Part of the disease of the rich is that they not only boast of sending their children to big schools and also boast of paying hefty fees, they think that their money should buy them presence in their children’s lives. That is apart from payments for regular indulgences like a smartphone before they have left the crib and a trip to Dubai with Uncle T and the rest of the creche family while the parents are watching Zee-World at home. It’s not funny.
In the blame game between the school and the parents, care for the Dubai Five – which should be the real focus of the unfortunate incident – is missing. The ego of the feuding parties makes them want to protect their own turf, while busybodies swoon with testosterone over the explicit video. In between the real question is lost: who recorded the video and how did it go out?
Whether the sex was consensual or not and whether the juveniles had the cognitive capacity to recognise what they were doing, it is improbable that any of the parties involved would have authorised the sharing of the video, as part of the so-called “Truth or Dare” game. And that unauthorised sharing was a crime. It was a ghastly infringement on the rights of the children and can only deepen their wound.
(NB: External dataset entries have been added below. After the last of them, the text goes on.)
(** ** Surroundings used by the examples *)
Definition ex_env (now : Z) : Env :=
  MkEnv defaultKnobs false false false false false false (replicate 32 x01) false 65535 zeroSP
        (fun n => be_put 12 (Z.of_nat n)) 0 now 1000000000000 true.
Definition ex_key : DiscoPublic := replicate 32 x02.
Definition ex_ap1 : AddrPort := MkAddrPort (Addr4 0xcb007107) 41641.
Definition ex_ap2 : AddrPort := MkAddrPort (Addr4 0xcb007108) 41642.
Definition ex_ap6 : AddrPort := MkAddrPort (Addr6 0x20010db8000000000000000000000001 EmptyString) 41641.
Definition ex_node (eps : list AddrPort) : NodeView := MkNode false ex_key 1 eps 121.

Section Props.
Context `{MapRange} `{Platform}.

(** [C2] A peer endpoint is safe under every sequence of events: starting from a new endpoint,
    after any run of handlers with any clocks, network input and map iteration order, pong
    rings are well formed, no omitted address is a candidate, the lifetime probe stays
    inside its cliffs, the two observed-source slots are distinct direct addresses, and no
    handler has panicked. *)
Theorem endpoint_run_safe k wg ops :
  Forall (fun x => e_knobs x.1 = k) ops ->
  ep_wf k (final (ep_run ops) (newEndpoint wg))
  /\ ~ APanic ∈ acts (ep_run ops) (newEndpoint wg).
Proof.
  intros Hk.
  assert (keeps (ep_wf k) no_panic (ep_run ops)) as Hkeep.
  { unfold ep_run. apply keeps_forM. intros [env op] Hin.
    rewrite Forall_forall in Hk. specialize (Hk _ Hin). simpl in *. subst k. apply ep_exec_wf. }
  destruct (Hkeep (newEndpoint wg)) as [H1 H2].
  { constructor; simpl; [apply map_Forall_empty|apply map_Forall_empty|done|apply slots_ok_zero]. }
  split; [done|]. rewrite Forall_forall in H2. intros Hp. exact (H2 _ Hp eq_refl).
Qed.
If we care about the children beyond nailing them to the cross of social gossip, we must come down from our high horses and refrain from tossing them out like a few bad apples. That would only further damage their esteem and impair their recovery. And here, I’m concerned not only about the treatment of the juveniles involved in the act, but also those present in the room and all 76 on that trip.
Lagos State has to do better than closing the school. It has to investigate the source of the recording and leakage and provide a common ground for the school and parents of the Dubai Five to rehabilitate the children, perhaps with help from child welfare specialists outside government. It’s time to put the children front and centre.
Though Lagos is considered perhaps the most socially responsive state in the country, its handling of the tragic death of the Bowen College student, Sylvester Oromoni, who died under very suspicious circumstances leaves a bad taste in the mouth. Chrisland would be a good place for the state to redeem itself and to show that at least when children’s lives are involved it is not a captive to the mob or special interests.
The story of the “Central Park Five,” a group of five teenagers in the U.S. wrongly accused and convicted of a crime they didn’t commit shows that where technology is rudimentary the state’s malicious incompetence could be exploited to ruin young lives and families.
The story of the Dubai Five shows, however, that surrendering our lives completely to technology, in a race in which children are destined to lead, also comes with a heavy price. And our absence from their lives could sometimes make the price even heavier.
Ishiekwene is the Editor-In-Chief of LEADERSHIP.